Saved data entries:
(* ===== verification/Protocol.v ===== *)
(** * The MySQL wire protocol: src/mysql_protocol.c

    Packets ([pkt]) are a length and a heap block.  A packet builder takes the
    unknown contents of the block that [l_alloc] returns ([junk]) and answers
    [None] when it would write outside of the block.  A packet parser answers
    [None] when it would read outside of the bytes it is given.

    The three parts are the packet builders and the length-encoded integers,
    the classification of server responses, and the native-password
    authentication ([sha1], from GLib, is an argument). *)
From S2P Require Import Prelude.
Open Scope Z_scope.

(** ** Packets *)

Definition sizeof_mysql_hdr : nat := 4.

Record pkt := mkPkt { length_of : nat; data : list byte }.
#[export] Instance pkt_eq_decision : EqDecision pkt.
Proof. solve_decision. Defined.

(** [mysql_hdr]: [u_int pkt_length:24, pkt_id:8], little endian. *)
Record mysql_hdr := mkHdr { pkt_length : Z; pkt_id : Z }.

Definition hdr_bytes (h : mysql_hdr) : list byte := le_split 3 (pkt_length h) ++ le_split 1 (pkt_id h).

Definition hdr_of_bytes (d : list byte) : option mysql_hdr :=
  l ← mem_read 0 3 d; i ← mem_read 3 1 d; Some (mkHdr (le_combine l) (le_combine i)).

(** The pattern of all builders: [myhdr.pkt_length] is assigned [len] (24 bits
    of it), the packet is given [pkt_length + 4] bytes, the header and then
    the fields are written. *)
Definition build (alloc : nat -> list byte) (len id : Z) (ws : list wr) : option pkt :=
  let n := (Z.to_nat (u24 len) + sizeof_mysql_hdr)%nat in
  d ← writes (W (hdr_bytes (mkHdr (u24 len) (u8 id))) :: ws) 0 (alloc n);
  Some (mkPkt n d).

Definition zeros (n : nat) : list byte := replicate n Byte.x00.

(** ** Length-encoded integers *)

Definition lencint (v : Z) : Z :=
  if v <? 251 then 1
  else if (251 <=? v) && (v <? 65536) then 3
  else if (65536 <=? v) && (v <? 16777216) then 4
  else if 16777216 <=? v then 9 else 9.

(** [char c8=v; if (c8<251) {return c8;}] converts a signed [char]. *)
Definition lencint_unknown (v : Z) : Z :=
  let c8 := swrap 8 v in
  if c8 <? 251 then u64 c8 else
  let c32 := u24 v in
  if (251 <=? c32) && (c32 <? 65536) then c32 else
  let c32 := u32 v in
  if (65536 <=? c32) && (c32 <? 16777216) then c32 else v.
---
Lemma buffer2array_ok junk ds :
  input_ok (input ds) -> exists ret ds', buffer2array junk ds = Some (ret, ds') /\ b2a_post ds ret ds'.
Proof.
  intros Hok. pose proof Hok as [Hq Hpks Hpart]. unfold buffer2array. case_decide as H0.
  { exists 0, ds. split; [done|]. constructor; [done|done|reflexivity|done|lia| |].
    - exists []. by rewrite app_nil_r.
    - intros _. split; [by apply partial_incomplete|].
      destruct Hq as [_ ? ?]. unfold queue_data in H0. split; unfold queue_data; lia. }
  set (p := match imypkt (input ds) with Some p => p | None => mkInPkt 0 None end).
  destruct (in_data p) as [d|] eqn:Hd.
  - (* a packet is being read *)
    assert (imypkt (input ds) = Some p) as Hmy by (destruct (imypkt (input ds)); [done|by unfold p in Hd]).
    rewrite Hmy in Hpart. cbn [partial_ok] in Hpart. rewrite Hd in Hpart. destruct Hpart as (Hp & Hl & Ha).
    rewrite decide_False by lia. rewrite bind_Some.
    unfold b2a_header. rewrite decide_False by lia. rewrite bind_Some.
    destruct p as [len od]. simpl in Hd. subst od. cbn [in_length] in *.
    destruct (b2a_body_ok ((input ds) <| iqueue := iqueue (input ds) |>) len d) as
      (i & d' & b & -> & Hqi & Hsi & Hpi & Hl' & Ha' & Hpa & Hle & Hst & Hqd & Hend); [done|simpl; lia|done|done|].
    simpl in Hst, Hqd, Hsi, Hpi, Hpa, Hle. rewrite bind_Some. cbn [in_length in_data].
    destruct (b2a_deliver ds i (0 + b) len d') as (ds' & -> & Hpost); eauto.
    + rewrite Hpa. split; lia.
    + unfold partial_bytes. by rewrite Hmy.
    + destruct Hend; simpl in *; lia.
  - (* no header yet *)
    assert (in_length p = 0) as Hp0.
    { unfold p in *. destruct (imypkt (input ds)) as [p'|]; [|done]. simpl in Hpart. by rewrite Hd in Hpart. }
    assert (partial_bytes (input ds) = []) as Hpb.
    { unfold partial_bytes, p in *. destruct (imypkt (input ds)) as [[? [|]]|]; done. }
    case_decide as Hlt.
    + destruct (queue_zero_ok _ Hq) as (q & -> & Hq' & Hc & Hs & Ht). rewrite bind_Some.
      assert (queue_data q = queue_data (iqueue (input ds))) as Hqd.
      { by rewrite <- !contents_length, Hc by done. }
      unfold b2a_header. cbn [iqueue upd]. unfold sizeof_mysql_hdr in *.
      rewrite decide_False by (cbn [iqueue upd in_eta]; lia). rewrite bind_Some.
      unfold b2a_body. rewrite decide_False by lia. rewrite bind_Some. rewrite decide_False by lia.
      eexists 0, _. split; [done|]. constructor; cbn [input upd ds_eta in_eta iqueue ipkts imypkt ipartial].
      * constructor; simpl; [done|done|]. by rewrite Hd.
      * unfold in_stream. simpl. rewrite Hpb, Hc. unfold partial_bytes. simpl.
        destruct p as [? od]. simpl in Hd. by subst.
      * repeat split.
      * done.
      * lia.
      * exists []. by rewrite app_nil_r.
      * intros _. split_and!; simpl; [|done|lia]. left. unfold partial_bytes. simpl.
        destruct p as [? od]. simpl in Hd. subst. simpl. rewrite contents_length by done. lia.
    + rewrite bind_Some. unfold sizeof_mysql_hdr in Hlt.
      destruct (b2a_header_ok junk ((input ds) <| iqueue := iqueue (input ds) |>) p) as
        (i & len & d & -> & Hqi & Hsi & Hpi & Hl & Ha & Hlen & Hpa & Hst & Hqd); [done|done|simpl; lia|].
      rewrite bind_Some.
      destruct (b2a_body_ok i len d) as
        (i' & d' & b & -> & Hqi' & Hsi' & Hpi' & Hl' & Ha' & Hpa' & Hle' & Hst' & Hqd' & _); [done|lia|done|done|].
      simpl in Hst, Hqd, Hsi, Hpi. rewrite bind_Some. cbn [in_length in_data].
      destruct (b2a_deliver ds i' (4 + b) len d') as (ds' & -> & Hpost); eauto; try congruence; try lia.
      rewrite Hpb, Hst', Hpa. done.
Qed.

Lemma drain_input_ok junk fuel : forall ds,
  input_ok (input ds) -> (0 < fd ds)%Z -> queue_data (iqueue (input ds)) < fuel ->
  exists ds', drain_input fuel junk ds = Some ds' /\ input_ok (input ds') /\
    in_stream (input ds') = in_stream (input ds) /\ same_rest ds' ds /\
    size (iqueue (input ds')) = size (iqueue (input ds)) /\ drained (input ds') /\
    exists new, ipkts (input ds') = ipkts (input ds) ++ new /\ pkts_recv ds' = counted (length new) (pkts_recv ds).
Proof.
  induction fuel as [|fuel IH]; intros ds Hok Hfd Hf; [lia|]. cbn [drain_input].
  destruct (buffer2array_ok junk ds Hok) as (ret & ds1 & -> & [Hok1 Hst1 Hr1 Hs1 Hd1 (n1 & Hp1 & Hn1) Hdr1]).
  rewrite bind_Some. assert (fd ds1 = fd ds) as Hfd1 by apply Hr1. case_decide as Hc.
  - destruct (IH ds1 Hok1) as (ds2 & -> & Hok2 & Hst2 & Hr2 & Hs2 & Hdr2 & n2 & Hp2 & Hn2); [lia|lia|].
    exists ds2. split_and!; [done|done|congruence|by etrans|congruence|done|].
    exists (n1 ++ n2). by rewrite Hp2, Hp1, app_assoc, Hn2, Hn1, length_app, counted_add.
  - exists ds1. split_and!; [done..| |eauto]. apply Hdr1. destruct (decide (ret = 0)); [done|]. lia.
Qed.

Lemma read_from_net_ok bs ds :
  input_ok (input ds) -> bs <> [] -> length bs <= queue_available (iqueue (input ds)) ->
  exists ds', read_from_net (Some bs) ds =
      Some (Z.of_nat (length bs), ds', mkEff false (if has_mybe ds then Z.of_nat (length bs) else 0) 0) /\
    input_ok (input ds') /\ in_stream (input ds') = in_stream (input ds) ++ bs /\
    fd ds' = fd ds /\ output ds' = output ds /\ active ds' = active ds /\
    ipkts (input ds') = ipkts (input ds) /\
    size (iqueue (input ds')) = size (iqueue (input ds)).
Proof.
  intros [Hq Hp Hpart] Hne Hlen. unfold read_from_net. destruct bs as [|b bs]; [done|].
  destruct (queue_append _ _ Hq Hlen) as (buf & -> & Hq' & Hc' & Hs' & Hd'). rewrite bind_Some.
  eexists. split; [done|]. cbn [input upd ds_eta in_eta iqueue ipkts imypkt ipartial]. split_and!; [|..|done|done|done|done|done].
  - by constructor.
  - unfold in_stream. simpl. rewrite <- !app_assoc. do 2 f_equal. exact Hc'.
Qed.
---
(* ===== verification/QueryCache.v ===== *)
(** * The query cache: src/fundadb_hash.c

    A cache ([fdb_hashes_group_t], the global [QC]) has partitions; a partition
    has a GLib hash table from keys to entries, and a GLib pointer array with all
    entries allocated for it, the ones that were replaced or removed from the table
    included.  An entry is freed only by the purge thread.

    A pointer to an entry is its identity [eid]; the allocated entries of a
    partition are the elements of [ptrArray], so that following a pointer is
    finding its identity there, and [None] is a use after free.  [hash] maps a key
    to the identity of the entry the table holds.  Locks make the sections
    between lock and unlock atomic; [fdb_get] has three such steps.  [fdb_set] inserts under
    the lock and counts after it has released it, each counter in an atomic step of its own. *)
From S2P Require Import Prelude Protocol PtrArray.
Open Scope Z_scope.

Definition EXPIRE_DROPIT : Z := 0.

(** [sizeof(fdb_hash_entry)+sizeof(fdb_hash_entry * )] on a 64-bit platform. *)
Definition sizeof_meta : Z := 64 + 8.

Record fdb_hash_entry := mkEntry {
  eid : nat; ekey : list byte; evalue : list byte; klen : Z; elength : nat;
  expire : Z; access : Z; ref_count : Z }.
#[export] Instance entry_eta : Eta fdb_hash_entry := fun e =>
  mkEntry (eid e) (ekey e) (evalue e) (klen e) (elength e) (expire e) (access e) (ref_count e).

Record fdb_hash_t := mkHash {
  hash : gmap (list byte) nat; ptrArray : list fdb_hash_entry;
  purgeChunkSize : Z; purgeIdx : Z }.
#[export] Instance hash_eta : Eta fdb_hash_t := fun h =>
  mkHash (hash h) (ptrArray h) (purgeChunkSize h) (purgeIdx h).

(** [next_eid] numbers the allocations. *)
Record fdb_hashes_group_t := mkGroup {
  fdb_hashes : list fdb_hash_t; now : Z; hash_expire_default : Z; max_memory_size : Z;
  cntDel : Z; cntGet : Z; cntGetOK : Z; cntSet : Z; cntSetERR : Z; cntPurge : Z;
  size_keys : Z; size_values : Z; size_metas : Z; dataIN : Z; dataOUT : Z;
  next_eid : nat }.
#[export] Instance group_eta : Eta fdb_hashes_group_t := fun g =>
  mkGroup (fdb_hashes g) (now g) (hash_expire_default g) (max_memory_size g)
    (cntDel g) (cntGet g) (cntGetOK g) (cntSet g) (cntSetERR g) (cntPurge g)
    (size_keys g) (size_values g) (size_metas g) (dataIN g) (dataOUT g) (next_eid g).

PROBLEM: Go through the records and show every line with the string "cntGetOK" in it.

RESPONSE TO THE EXERCISE:
  cntDel : Z; cntGet : Z; cntGetOK : Z; cntSet : Z; cntSetERR : Z; cntPurge : Z;
    (cntDel g) (cntGet g) (cntGetOK g) (cntSet g) (cntSetERR g) (cntPurge g)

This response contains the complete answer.